Dataset entries
--- START ---

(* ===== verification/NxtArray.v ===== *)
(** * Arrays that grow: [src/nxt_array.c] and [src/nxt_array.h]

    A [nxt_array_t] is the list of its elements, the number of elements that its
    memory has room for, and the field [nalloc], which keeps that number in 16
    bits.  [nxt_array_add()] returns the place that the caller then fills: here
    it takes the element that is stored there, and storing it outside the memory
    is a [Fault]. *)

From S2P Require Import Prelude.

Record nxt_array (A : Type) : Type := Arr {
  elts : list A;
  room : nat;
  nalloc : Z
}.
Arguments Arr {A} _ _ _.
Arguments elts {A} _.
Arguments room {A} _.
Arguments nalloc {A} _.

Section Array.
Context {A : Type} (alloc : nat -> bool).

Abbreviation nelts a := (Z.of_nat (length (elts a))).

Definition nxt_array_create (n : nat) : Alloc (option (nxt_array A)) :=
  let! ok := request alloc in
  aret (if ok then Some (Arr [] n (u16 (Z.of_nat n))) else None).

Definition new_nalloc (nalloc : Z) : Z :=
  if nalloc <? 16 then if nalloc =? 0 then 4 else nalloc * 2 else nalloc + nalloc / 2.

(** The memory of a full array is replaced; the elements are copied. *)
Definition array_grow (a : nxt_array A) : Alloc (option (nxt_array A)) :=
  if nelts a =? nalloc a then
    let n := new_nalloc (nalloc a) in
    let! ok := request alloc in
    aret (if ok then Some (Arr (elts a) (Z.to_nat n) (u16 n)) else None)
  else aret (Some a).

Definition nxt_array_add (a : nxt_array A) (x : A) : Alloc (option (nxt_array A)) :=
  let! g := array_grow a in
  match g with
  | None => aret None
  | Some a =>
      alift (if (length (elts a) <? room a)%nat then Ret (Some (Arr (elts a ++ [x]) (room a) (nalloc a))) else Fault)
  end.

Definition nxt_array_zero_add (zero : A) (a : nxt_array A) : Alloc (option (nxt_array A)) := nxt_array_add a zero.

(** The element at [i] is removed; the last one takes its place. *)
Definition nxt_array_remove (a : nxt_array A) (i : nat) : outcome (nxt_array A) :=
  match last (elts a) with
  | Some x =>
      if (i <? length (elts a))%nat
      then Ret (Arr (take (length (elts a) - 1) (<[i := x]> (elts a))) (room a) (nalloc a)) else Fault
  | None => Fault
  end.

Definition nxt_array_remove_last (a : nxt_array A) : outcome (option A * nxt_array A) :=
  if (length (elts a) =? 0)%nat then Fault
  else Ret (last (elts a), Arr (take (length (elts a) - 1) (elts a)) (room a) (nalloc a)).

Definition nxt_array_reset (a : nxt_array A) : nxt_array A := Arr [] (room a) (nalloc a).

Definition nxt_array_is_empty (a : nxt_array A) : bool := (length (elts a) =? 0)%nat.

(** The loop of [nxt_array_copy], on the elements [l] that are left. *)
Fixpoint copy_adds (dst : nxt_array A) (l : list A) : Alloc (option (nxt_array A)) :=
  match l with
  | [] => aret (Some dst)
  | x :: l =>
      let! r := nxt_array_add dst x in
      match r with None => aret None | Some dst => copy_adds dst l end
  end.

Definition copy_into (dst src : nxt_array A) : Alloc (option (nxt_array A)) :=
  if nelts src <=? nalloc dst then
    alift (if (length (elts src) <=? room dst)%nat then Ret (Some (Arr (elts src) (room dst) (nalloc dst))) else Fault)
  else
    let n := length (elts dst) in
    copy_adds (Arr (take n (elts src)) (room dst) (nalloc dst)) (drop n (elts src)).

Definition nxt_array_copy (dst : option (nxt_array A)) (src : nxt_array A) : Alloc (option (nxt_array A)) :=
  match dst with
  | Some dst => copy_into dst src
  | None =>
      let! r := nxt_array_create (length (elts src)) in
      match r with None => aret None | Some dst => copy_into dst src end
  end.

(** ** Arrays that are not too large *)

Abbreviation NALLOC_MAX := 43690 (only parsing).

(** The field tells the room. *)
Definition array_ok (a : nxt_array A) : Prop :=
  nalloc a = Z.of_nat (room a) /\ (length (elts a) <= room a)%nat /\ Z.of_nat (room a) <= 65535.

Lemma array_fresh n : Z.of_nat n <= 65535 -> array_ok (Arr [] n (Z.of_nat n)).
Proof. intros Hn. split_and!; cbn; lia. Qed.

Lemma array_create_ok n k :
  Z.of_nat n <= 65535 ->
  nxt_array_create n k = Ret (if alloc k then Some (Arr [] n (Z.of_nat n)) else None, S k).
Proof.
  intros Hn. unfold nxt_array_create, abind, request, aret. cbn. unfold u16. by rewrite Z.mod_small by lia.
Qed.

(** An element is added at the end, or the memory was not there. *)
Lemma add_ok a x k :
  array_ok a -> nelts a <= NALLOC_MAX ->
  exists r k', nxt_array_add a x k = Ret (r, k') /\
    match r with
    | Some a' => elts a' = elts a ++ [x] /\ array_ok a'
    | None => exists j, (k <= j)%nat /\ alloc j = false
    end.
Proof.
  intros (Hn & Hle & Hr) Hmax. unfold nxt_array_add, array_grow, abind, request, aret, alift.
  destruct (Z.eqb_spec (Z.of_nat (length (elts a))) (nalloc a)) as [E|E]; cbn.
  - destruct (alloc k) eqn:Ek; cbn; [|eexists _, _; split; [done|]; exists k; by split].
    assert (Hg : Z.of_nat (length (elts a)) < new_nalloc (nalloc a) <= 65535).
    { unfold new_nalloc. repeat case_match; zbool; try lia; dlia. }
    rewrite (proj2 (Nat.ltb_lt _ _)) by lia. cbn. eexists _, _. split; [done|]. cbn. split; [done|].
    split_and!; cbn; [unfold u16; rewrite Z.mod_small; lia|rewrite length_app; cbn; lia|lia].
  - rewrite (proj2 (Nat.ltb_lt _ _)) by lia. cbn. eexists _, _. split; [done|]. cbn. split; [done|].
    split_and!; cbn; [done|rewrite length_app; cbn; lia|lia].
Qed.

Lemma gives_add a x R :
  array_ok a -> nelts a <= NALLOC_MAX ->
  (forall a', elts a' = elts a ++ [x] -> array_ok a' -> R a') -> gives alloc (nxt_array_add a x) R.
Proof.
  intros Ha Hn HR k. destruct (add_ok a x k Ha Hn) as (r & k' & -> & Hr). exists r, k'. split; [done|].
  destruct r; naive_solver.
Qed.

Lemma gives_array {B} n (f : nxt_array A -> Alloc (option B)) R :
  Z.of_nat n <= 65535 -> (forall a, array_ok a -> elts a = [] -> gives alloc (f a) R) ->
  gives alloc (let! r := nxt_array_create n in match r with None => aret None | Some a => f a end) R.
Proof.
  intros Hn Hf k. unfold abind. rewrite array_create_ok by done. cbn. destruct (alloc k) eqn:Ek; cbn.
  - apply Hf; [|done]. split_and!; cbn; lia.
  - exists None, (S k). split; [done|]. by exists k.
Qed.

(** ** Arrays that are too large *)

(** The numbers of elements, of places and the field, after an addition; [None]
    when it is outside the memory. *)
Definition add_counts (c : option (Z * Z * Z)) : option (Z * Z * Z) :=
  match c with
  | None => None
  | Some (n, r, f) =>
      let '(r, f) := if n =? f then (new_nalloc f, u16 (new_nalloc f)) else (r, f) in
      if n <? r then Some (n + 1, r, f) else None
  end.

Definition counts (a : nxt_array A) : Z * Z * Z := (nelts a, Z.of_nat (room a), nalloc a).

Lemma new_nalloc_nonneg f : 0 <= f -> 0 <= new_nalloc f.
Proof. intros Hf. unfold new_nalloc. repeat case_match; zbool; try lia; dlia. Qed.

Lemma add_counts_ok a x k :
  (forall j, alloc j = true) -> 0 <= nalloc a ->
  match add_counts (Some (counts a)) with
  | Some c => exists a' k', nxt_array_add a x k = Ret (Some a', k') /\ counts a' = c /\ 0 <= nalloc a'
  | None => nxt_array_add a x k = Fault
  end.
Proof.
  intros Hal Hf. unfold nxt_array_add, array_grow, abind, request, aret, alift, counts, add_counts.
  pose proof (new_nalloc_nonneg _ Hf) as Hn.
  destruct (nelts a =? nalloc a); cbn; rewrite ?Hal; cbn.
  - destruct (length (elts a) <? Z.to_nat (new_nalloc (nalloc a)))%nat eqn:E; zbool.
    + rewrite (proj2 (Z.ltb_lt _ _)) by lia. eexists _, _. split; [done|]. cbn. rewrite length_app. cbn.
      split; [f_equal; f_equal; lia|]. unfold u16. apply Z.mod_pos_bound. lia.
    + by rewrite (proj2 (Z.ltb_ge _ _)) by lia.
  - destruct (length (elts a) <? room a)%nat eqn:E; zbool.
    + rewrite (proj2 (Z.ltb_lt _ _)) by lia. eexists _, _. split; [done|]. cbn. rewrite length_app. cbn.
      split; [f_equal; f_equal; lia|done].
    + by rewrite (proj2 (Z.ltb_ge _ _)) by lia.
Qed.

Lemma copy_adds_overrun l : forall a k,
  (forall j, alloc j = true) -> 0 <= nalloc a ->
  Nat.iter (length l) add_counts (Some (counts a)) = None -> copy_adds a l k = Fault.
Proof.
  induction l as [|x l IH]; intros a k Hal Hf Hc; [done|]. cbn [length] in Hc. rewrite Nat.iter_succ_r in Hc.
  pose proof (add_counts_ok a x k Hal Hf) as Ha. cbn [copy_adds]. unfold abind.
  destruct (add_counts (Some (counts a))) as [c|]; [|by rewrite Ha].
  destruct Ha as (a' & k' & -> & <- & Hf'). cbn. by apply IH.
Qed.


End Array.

--- END ---

**WORK TO BE COMPLETED**
Find the word "outcome" in the data and show each line that holds it.

**FINISHED TASK**
Definition nxt_array_remove (a : nxt_array A) (i : nat) : outcome (nxt_array A) :=
Definition nxt_array_remove_last (a : nxt_array A) : outcome (option A * nxt_array A) :=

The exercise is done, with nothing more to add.